At its 2017 Macola Evolve conference, Exact connected with customers and demonstrated the advances it is making to fuel their manufacturing and distribution businesses. By Staci Davidson

Exact’s Macola Evolve event in New Orleans in April featured a level of excitement that matched the well-known vibes of its host city. Not only did Macola Evolve bring together customers and solutions providers, but it also underscored the advancements Exact is making with its ERP software systems.

“Manufacturers and distributors are using Macola offerings to simplify and streamline their operations, to make more product and ultimately more profit. That is surely worth celebrating and the Crescent City is the perfect place to do so,” Managing Director Alison Forsythe said in her opening statement.

Director of Development Derek Ochs stressed Macola is focused on enhancing usability and ensuring consistency for its users. This means its systems are being designed to deliver clarity, accessibility, mobility and responsiveness.

“In any given day, our customers may be on the shop or warehouse floor managing operations, out of the office visiting customers or suppliers, or sourcing new materials. The latest update to our ERP and business software is focused on empowering users to more efficiently and seamlessly access the information they need to do their jobs, wherever they are at the time,” Ochs said. “With Macola 10.5, we are matching our software to the way our customers do their jobs. In the end, if Macola is truly doing its own job, the user hardly knows the software is there.”
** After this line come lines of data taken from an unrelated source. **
(* ===== verification/AuthHandlers.v ===== *)
(** * Auth: the application layer

    Models [crates/services/auth/src/application]: the command handlers
    [LoginHandler], [RefreshHandler], [LogoutHandler], [LogoutAllSessionsHandler]
    and the query handlers [IntrospectHandler], [ListSessionsHandler], over the
    stores of [AuthStore].  The ports whose adapters call another system (the
    identity provider, the account directory, the token cryptography) and UUID
    text are the class [Ports]; an identifier or a refresh token drawn at random is
    an argument of the handler.  [now] is the instant the gRPC layer passes. *)

From S2P Require Import Prelude AuthDomain AuthStore.
Local Open Scope Z_scope.

(** ** Ports *)

Inductive AuthnGrant :=
  | AuthorizationCode (code redirect_uri code_verifier : string)
  | Password (username password : string).

Record NormalizedClaims := {
  nc_issuer : string;
  nc_subject : string;
}.

Inductive AccountActivation :=
  | AccountActive
  | AccountInactive (reason : string).

Record AccountSnapshot := {
  activation : AccountActivation;
  permissions : list string;
}.

Record GeneratedRefresh := {
  plaintext : string;
  hash : string;
}.

Class Ports := {
  parse_uuid : string → option Uuid;
  print_uuid : Uuid → string;
  authenticate : AuthnGrant → result AuthError NormalizedClaims;
  resolve_or_provision : IdpSubject → result AuthError Uuid;
  lookup_account : Uuid → result AuthError AccountSnapshot;
  mint_access : AccessTokenClaims → result AuthError string;
  verify_access : string → result AuthError AccessTokenClaims;
  hash_refresh : string → result AuthError string;
}.

Record SessionPolicy := {
  access_ttl : Z;
  session_ttl : Z;
  absolute_ttl : Z;
  refresh_ttl : Z;
}.

(** [test_default], which are also the configured defaults. *)
Definition default_policy : SessionPolicy := {|
  access_ttl := 600 * NS;
  session_ttl := 1800 * NS;
  absolute_ttl := 28800 * NS;
  refresh_ttl := 604800 * NS;
|}.

(** [ensure_valid] over the violations a payload reports. *)
Definition ensure_valid (vs : list FieldViolation) : result AuthError unit :=
  match vs with [] => Ok tt | _ => Err (Validation vs) end.

Record LoginCommand := {
  grant : AuthnGrant;
  login_device : DeviceFingerprint;
}.

Definition push_if (c : bool) (v : FieldViolation) : list FieldViolation :=
  if c then [v] else [].

Definition validate_login (c : LoginCommand) : list FieldViolation :=
  match grant c with
  | AuthorizationCode code redirect_uri _ =>
      push_if (trim_is_empty code) (mk_violation "code" "AUT-VAL-001" "code must not be empty") ++
      push_if (trim_is_empty redirect_uri)
        (mk_violation "redirect_uri" "AUT-VAL-002" "redirect_uri must not be empty")
  | Password username password =>
      push_if (trim_is_empty username)
        (mk_violation "username" "AUT-VAL-003" "username must not be empty") ++
      push_if (bool_decide (password = ""))
        (mk_violation "password" "AUT-VAL-004" "password must not be empty")
  end.

Record RefreshCommand := {
  refresh_token : string;
  refresh_device : DeviceFingerprint;
}.

Definition validate_refresh (c : RefreshCommand) : list FieldViolation :=
  push_if (trim_is_empty (refresh_token c))
    (mk_violation "refresh_token" "AUT-VAL-010" "refresh_token must not be empty").

Definition validate_logout (session_id : string) : list FieldViolation :=
  push_if (trim_is_empty session_id)
    (mk_violation "session_id" "AUT-VAL-020" "session_id must not be empty").

Definition validate_logout_all (account_id : string) : list FieldViolation :=
  push_if (trim_is_empty account_id)
    (mk_violation "account_id" "AUT-VAL-021" "account_id must not be empty").

Record IssuedSession := {
  is_account_id : Uuid;
  is_session_id : Uuid;
  is_access_token : string;
  is_refresh_token : string;
  is_access_expires_in : Z;
  is_first_link : bool;
}.

Record IntrospectionView := {
  active : bool;
  view_account_id : option string;
  view_session_id : option string;
  view_generation : Z;
  view_permissions : list string;
  view_expires_at : option Z;
}.

Definition inactive : IntrospectionView := {|
  active := false; view_account_id := None; view_session_id := None;
  view_generation := 0; view_permissions := []; view_expires_at := None;
|}.

Record SessionSummary := {
  sum_session_id : string;
  sum_status : SessionStatus;
  sum_generation : Z;
  sum_issued_at : Z;
  sum_expires_at : Z;
  sum_absolute_expiry : Z;
  sum_current : bool;
}.

Section Handlers.
Context `{Ports} (policy : SessionPolicy).

Definition parse_session_id (s : string) : result AuthError Uuid :=
  ok_or (parse_uuid s) (InvalidSessionId s).
Definition parse_account_id (s : string) : result AuthError Uuid :=
  ok_or (parse_uuid s) (InvalidAccountId s).

(** Only an active account gets a token; its permissions. *)
Definition gate_active (account_id : Uuid) : result AuthError (list string) :=
  lookup_account account_id ≫= λ snapshot,
  match activation snapshot with
  | AccountActive => Ok (permissions snapshot)
  | AccountInactive reason => Err (AccountNotActive reason)
  end.

(** The account of a subject, and whether a link has to be established. *)
Definition resolve_account (subject : IdpSubject) : handler (Uuid * bool) :=
  let! link := find_by_subject subject in
  match link with
  | Some link => done_with (SubjectLink.account_id link, false)
  | None =>
      let! account_id := lift (resolve_or_provision subject) in
      done_with (account_id, true)
  end.

Definition establish_link (needs_link : bool) (subject : IdpSubject) (account_id : Uuid)
    (now : Z) (correlation_id : Uuid) : handler bool :=
  if needs_link then
    let link := SubjectLink.establish subject account_id now correlation_id in
    let! _ := link_save link in
    let! _ := publish_all (SubjectLink.drain_events link).2 in
    done_with true
  else done_with false.

(** [LoginHandler::handle]; [generated] is what [generate_refresh] returns,
    [session_id] and [token_id] the identifiers drawn. *)
Definition login (cmd : LoginCommand) (now : Z) (correlation_id session_id token_id : Uuid)
    (generated : result AuthError GeneratedRefresh) : handler IssuedSession :=
  let! _ := lift (ensure_valid (validate_login cmd)) in
  let! claims := lift (authenticate (grant cmd)) in
  let! subject := lift (idp_subject_new (nc_issuer claims) (nc_subject claims)) in
  let! resolved := resolve_account subject in
  let '(account_id, needs_link) := resolved in
  let! permissions := lift (gate_active account_id) in
  let! first_link := establish_link needs_link subject account_id now correlation_id in
  let! generation := current_generation account_id in
  let! session := lift (Session.issue session_id {|
    Session.p_account_id := account_id;
    Session.p_subject := subject;
    Session.p_generation := generation;
    Session.p_device := login_device cmd;
    Session.p_issued_at := now;
    Session.p_expires_at := now + session_ttl policy;
    Session.p_absolute_expiry := now + absolute_ttl policy;
    Session.p_correlation_id := correlation_id |}) in
  let! _ := session_save session in
  let '(session, events) := Session.drain_events session in
  let! _ := publish_all events in
  let! generated := lift generated in
  let! refresh := lift (RefreshToken.issue token_id {|
    RefreshToken.p_session_id := Session.id session;
    RefreshToken.p_account_id := account_id;
    RefreshToken.p_token_hash := hash generated;
    RefreshToken.p_issued_at := now;
    RefreshToken.p_expires_at := now + refresh_ttl policy |}) in
  let! _ := token_save refresh in
  let! claims := lift (Session.mint_access_token session now (access_ttl policy) permissions) in
  let! access_token := lift (mint_access claims) in
  done_with {|
    is_account_id := account_id;
    is_session_id := Session.id session;
    is_access_token := access_token;
    is_refresh_token := plaintext generated;
    is_access_expires_in := expires_in_secs claims now;
    is_first_link := first_link |}.

(** [RefreshHandler::revoke_generation] *)
Definition revoke_generation (now : Z) (account_id session_id correlation_id : Uuid) :
    handler unit :=
  let! _ := bump_generation account_id in
  let! _ := revoke_all_for_session session_id in
  let! found := session_find_by_id session_id in
  match found with
  | Some session =>
      if decide (Session.status session = Active) then
        let! session := lift (Session.revoke session now RefreshReuse correlation_id) in
        let! _ := session_save session in
        let! _ := blacklist_session session_id (access_ttl policy) in
        publish_all (Session.drain_events session).2
      else done_with tt
  | None => done_with tt
  end.

(** [RefreshHandler::handle] *)
Definition refresh (cmd : RefreshCommand) (now : Z) (correlation_id token_id : Uuid)
    (generated : result AuthError GeneratedRefresh) : handler IssuedSession :=
  let! _ := lift (ensure_valid (validate_refresh cmd)) in
  let! presented := lift (hash_refresh (refresh_token cmd)) in
  let! found := find_by_hash presented in
  let! token := lift (ok_or found RefreshTokenNotFound) in
  let session_id := RefreshToken.session_id token in
  let account_id := RefreshToken.account_id token in
  let! generated := lift generated in
  match RefreshToken.rotate token token_id now (hash generated) (now + refresh_ttl policy) with
  | Err RefreshTokenReuseDetected =>
      let! _ := revoke_generation now account_id session_id correlation_id in
      throw RefreshTokenReuseDetected
  | Err other => throw other
  | Ok (token, successor) =>
      let! found := session_find_by_id session_id in
      let! session := lift (ok_or found (SessionNotFound session_id)) in
      let! generation := current_generation account_id in
      if negb (Session.is_valid_under session generation now) then throw SessionRevokedErr
      else if negb (same_device_as (Session.device session) (refresh_device cmd)) then
        throw (DomainViolation "device" "refresh device does not match the session's bound device")
      else
        let! permissions := lift (gate_active account_id) in
        let! _ := token_save token in
        let! _ := token_save successor in
        let! session := lift (Session.extend session now (session_ttl policy)) in
        let! _ := session_save session in
        let! claims :=
          lift (Session.mint_access_token session now (access_ttl policy) permissions) in
        let! access_token := lift (mint_access claims) in
        done_with {|
          is_account_id := account_id;
          is_session_id := session_id;
          is_access_token := access_token;
          is_refresh_token := plaintext generated;
          is_access_expires_in := expires_in_secs claims now;
          is_first_link := false |}
  end.

(** The revocation of one loaded session, shared by both logouts. *)
Definition revoke_session (session : Session.Session) (now : Z) (reason : RevocationReason)
    (correlation_id : Uuid) : handler unit :=
  let session_id := Session.id session in
  let! session := lift (Session.revoke session now reason correlation_id) in
  let! _ := session_save session in
  let! _ := blacklist_session session_id (access_ttl policy) in
  let! _ := revoke_all_for_session session_id in
  publish_all (Session.drain_events session).2.

(** [LogoutHandler::handle]; the outcome's [success] *)
Definition logout (cmd_session_id : string) (now : Z) (correlation_id : Uuid) : handler bool :=
  let! _ := lift (ensure_valid (validate_logout cmd_session_id)) in
  let! session_id := lift (parse_session_id cmd_session_id) in
  let! found := session_find_by_id session_id in
  let! session := lift (ok_or found (SessionNotFound session_id)) in
  if decide (Session.status session ≠ Active) then done_with true
  else
    let! _ := revoke_session session now Logout correlation_id in
    done_with true.

(** The loop of [LogoutAllSessionsHandler::handle] with its counter. *)
Fixpoint revoke_each (sessions : list Session.Session) (now : Z) (correlation_id : Uuid)
    (revoked : Z) : handler Z :=
  match sessions with
  | [] => done_with revoked
  | session :: sessions =>
      if decide (Session.status session ≠ Active)
      then revoke_each sessions now correlation_id revoked
      else
        let! _ := revoke_session session now GlobalLogout correlation_id in
        revoke_each sessions now correlation_id (revoked + 1)
  end.

(** [LogoutAllSessionsHandler::handle]: the new generation and the sessions revoked *)
Definition logout_all (cmd_account_id : string) (now : Z) (correlation_id : Uuid) :
    handler (Z * Z) :=
  let! _ := lift (ensure_valid (validate_logout_all cmd_account_id)) in
  let! account_id := lift (parse_account_id cmd_account_id) in
  let! generation := bump_generation account_id in
  let! sessions := list_active_by_account account_id in
  let! revoked := revoke_each sessions now correlation_id 0 in
  done_with (generation, revoked).

(** [IntrospectHandler::handle_at] *)
Definition introspect (access_token : string) (now : Z) : handler IntrospectionView :=
  match verify_access access_token with
  | Err _ => done_with inactive
  | Ok claims =>
      if claims_expires_at claims <=? now then done_with inactive
      else
        let! generation := current_generation (claims_account_id claims) in
        if negb (claims_generation claims =? generation) then done_with inactive
        else
          let! dead := is_blacklisted (claims_session_id claims) in
          if dead : bool then done_with inactive
          else done_with {|
            active := true;
            view_account_id := Some (print_uuid (claims_account_id claims));
            view_session_id := Some (print_uuid (claims_session_id claims));
            view_generation := claims_generation claims;
            view_permissions := claims_permissions claims;
            view_expires_at := Some (claims_expires_at claims) |}
  end.

(** [ListSessionsHandler::handle] *)
Definition list_sessions (cmd_account_id : string) (current : option string) :
    handler (list SessionSummary) :=
  let! account_id := lift (parse_account_id cmd_account_id) in
  let! sessions := list_active_by_account account_id in
  done_with ((λ s, {|
    sum_session_id := print_uuid (Session.id s);
    sum_status := Session.status s;
    sum_generation := Session.generation s;
    sum_issued_at := Session.issued_at s;
    sum_expires_at := Session.expires_at s;
    sum_absolute_expiry := Session.absolute_expiry s;
    sum_current := bool_decide (current = Some (print_uuid (Session.id s))) |}) <$> sessions).

End Handlers.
To demonstrate its dedication to moving customers forward with cutting-edge technology, Exact announced the creation of Macola Labs, which uses company hackathons to explore new technologies and determine what will be developed in the future. Through this initiative, Exact is exploring a facial recognition application, a service-focused “chat bot” and a number of other developments.

Already, customers are having great success with Macola 10, and the company continues to enhance the ERP systems to aid client growth. Exact believes Macola 10 can help customers go beyond core ERP, become paperless in key departments, establish workflow for every critical business process and automate warehouse processes.
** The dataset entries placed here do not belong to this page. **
(* ===== verification/AuthSteps.v ===== *)
(** * Auth: what the stores guarantee under any interleaving

    Every handler of [AuthHandlers] is a sequence of store operations
    ([login_reaches] ... ), so what each store operation preserves holds whatever
    way concurrent handlers interleave: generations only grow, a used refresh
    token never becomes active again, row versions never go back, the outbox only
    grows.  Also the save / find round trips and the outbox relay. *)

From S2P Require Import Prelude AuthDomain AuthStore AuthHandlers.
Local Open Scope Z_scope.

Definition set_clock c w := {| sessions := sessions w; refresh_tokens := refresh_tokens w;
  subject_links := subject_links w; outbox := outbox w; generations := generations w;
  blacklist := blacklist w; clock := c; faults := faults w |}.

(** How long a blacklist entry lives. *)
Definition blacklist_span (policy : SessionPolicy) : Z :=
  Z.max (num_seconds (access_ttl policy)) 1 * NS.

(** One store operation of some handler, or time passing.  A token is only written
    as active when it is issued. *)
Inductive store_step (policy : SessionPolicy) (w : World) : World → Prop :=
  | st_read e : store_step policy w (backend e w).1
  | st_session_save s : store_step policy w (session_save s w).1
  | st_token_save t :
      (RefreshToken.status t = TokenActive → RefreshToken.version t = 0) →
      store_step policy w (token_save t w).1
  | st_revoke_all sid : store_step policy w (revoke_all_for_session sid w).1
  | st_link_save l : store_step policy w (link_save l w).1
  | st_bump a : store_step policy w (bump_generation a w).1
  | st_blacklist sid : store_step policy w (blacklist_session sid (access_ttl policy) w).1
  | st_publish e : store_step policy w (publish e w).1
  | st_time c : clock w ≤ c → store_step policy w (set_clock c w).

Definition reaches (policy : SessionPolicy) : World → World → Prop := star (store_step policy).

Section Reaches.
Context `{Ports} (policy : SessionPolicy) (w0 : World).

Abbreviation Reach := (reaches policy w0).

Lemma reaches_snoc w w' : Reach w → store_step policy w w' → Reach w'.
Proof. intros Hr Hs. eapply star_trans; [exact Hr|]. eapply star_step; [exact Hs|]. apply star_refl. Qed.

Lemma backend_reaches e : preserves Reach (backend e).
Proof. intros w Hw. eapply reaches_snoc; [exact Hw|]. apply st_read. Qed.

Lemma read_reaches {A} e (k : unit → handler A) :
  (∀ w, (k tt w).1 = w) → preserves Reach (act_bind (backend e) k).
Proof.
  intros Hk. apply preserves_bind; [apply backend_reaches|]. intros [] w Hw. by rewrite Hk.
Qed.

Lemma session_find_by_id_reaches id : preserves Reach (session_find_by_id id).
Proof. apply read_reaches. intros w. by destruct (sessions w !! id). Qed.
Lemma list_active_by_account_reaches a : preserves Reach (list_active_by_account a).
Proof. by apply read_reaches. Qed.
Lemma find_by_hash_reaches h : preserves Reach (find_by_hash h).
Proof. apply read_reaches. intros w. by destruct (rows_with_hash _ _). Qed.
Lemma find_by_subject_reaches s : preserves Reach (find_by_subject s).
Proof. apply read_reaches. intros w. by destruct (subject_links w !! _). Qed.
Lemma current_generation_reaches a : preserves Reach (current_generation a).
Proof. by apply read_reaches. Qed.
Lemma is_blacklisted_reaches s : preserves Reach (is_blacklisted s).
Proof. by apply read_reaches. Qed.

Lemma session_save_reaches s : preserves Reach (session_save s).
Proof. intros w Hw. eapply reaches_snoc; [exact Hw|]. apply st_session_save. Qed.
Lemma token_save_reaches t :
  (RefreshToken.status t = TokenActive → RefreshToken.version t = 0) →
  preserves Reach (token_save t).
Proof. intros Ht w Hw. eapply reaches_snoc; [exact Hw|]. by apply st_token_save. Qed.
Lemma revoke_all_reaches sid : preserves Reach (revoke_all_for_session sid).
Proof. intros w Hw. eapply reaches_snoc; [exact Hw|]. apply st_revoke_all. Qed.
Lemma link_save_reaches l : preserves Reach (link_save l).
Proof. intros w Hw. eapply reaches_snoc; [exact Hw|]. apply st_link_save. Qed.
Lemma bump_generation_reaches a : preserves Reach (bump_generation a).
Proof. intros w Hw. eapply reaches_snoc; [exact Hw|]. apply st_bump. Qed.
Lemma blacklist_reaches sid : preserves Reach (blacklist_session sid (access_ttl policy)).
Proof. intros w Hw. eapply reaches_snoc; [exact Hw|]. apply st_blacklist. Qed.
Lemma publish_all_reaches es : preserves Reach (publish_all es).
Proof.
  apply preserves_for_each. intros e _ w Hw. eapply reaches_snoc; [exact Hw|]. apply st_publish.
Qed.

#[local] Hint Resolve session_find_by_id_reaches list_active_by_account_reaches
  find_by_hash_reaches find_by_subject_reaches current_generation_reaches
  is_blacklisted_reaches session_save_reaches revoke_all_reaches link_save_reaches
  bump_generation_reaches blacklist_reaches publish_all_reaches : preserves.

Lemma issue_version_0 id p t :
  RefreshToken.issue id p = Ok t →
  RefreshToken.version t = 0.
Proof. unfold RefreshToken.issue. case_match; naive_solver. Qed.

Lemma rotate_shape t id now h e t' succ :
  RefreshToken.rotate t id now h e = Ok (t', succ) →
  RefreshToken.status t' = TokenRotated ∧ RefreshToken.version succ = 0.
Proof.
  unfold RefreshToken.rotate. intros Hr. split_guards.
  apply result_bind_ok in Hr as (s & Hs & [= <- <-]). split; [done|by eapply issue_version_0].
Qed.

Lemma lift_reaches {A B} (r : result AuthError A) (k : A → handler B) :
  (∀ a, r = Ok a → preserves Reach (k a)) → preserves Reach (act_bind (lift r) k).
Proof. intros Hk w Hw. rewrite act_bind_run. destruct r; [by apply Hk|done]. Qed.

Lemma token_inserted_reaches t :
  RefreshToken.version t = 0 → preserves Reach (token_save t).
Proof. intros Ht. by apply token_save_reaches. Qed.
Lemma token_rotated_reaches t :
  RefreshToken.status t = TokenRotated → preserves Reach (token_save t).
Proof. intros Ht. apply token_save_reaches. congruence. Qed.

(** Follows a handler bind by bind and branch by branch. *)
Ltac follow :=
  repeat first
    [ match goal with
      | |- preserves _ (act_bind (lift _) _) => apply lift_reaches; intros ? ?
      | |- preserves _ (act_bind _ _) => apply preserves_bind; [|intros ?]
      end
    | solve [eauto 3 with preserves nocore]
    | case_decide
    | match goal with |- preserves _ (match ?x with _ => _ end) => destruct x eqn:? end ].

#[local] Hint Resolve token_inserted_reaches token_rotated_reaches issue_version_0 : preserves.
“We were looking for an ERP system about 18 months ago,” explained Ben Barber, general manager of Solaire Medical. “We had a custom ERP system and we would sell it, but as we evolved into a manufacturing and sales company, the proprietary system wasn’t working for the operational team. We needed a system that could help us increase productivity and lower lead time.”

Solaire went live with the Macola system last year and Barber described it as a “positive experience” because Exact viewed the company’s processes and procedures and helped fine tune the system in several areas to meet Solaire’s needs. “We are looking to Macola to scale with us,” Barber added. “We believe our internal lead times will be able to go from 30 days to 14 days.”

Ochs explained the expertise at Macola helps its customers have similar stories. “We’ve been doing this for 30 years,” he said. “There is not a scenario when sales talks to a customer where we haven’t seen before and haven’t solved. We know manufacturing and how you run that business better than anyone else, and we will continue to build on that legacy and modernize.”